● **Your task**
Go through the entries below and copy each line containing the word "Hall".

● **Entries supplied**

....

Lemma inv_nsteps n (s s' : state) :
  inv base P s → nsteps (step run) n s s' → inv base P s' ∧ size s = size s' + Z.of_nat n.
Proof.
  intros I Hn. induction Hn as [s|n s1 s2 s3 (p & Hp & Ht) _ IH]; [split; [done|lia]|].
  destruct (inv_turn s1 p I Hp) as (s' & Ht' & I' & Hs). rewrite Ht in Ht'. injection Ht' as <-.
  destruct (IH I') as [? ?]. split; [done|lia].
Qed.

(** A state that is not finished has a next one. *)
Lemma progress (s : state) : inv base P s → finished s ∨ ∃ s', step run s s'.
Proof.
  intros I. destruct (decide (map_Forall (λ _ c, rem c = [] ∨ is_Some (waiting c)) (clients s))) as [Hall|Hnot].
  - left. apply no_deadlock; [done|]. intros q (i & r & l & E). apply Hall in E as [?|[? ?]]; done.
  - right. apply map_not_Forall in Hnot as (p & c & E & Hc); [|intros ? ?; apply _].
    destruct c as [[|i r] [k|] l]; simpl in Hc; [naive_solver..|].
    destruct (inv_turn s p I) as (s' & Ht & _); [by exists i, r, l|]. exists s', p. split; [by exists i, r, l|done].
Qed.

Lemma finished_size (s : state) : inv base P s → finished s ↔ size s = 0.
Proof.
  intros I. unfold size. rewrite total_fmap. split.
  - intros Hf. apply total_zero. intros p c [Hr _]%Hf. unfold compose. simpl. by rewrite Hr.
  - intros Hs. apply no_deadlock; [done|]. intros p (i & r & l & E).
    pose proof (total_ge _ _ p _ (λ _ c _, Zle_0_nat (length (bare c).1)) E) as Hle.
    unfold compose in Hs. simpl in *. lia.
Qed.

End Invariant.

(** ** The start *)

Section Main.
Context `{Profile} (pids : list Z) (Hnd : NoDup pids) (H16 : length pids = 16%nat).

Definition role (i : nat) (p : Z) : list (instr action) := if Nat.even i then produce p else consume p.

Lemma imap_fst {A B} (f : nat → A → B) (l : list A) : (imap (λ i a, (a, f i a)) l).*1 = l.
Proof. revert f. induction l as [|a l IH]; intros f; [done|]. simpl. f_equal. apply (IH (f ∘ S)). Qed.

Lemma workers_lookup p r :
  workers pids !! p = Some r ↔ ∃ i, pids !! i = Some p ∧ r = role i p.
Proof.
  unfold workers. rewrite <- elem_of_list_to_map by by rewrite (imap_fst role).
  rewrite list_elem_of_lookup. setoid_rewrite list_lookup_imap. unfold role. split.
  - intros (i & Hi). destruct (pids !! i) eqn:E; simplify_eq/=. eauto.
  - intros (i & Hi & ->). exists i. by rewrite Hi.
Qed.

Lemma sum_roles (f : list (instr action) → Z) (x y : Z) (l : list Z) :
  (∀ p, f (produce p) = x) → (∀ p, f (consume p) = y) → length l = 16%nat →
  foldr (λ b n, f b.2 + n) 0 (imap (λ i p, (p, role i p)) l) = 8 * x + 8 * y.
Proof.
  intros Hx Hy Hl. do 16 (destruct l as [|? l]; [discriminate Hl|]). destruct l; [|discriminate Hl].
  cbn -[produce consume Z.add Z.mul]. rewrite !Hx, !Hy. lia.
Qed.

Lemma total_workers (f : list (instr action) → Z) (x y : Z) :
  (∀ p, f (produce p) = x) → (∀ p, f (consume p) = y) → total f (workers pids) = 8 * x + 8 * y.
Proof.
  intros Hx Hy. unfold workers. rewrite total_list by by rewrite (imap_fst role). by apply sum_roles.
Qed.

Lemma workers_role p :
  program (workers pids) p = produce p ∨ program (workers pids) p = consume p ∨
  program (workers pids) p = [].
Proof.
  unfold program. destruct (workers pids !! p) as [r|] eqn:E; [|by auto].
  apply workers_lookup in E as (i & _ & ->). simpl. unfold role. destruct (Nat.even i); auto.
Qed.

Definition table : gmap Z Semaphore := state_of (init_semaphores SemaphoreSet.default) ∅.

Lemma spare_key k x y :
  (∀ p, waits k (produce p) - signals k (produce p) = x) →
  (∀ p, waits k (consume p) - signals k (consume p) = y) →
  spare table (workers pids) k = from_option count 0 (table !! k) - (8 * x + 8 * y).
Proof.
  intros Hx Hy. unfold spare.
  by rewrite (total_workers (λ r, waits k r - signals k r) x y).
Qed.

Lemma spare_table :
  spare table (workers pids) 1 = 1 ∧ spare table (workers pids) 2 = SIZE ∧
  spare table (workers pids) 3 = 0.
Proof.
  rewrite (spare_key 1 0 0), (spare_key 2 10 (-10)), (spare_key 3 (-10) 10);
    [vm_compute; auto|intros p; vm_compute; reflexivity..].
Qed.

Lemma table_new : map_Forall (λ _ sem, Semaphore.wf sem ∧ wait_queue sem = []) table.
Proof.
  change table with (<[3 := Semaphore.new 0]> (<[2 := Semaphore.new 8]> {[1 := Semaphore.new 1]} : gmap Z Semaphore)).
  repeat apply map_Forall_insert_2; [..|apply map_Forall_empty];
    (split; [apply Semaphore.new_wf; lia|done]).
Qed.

....

● **Written response**
  intros I. destruct (decide (map_Forall (λ _ c, rem c = [] ∨ is_Some (waiting c)) (clients s))) as [Hall|Hnot].
  - left. apply no_deadlock; [done|]. intros q (i & r & l & E). apply Hall in E as [?|[? ?]]; done.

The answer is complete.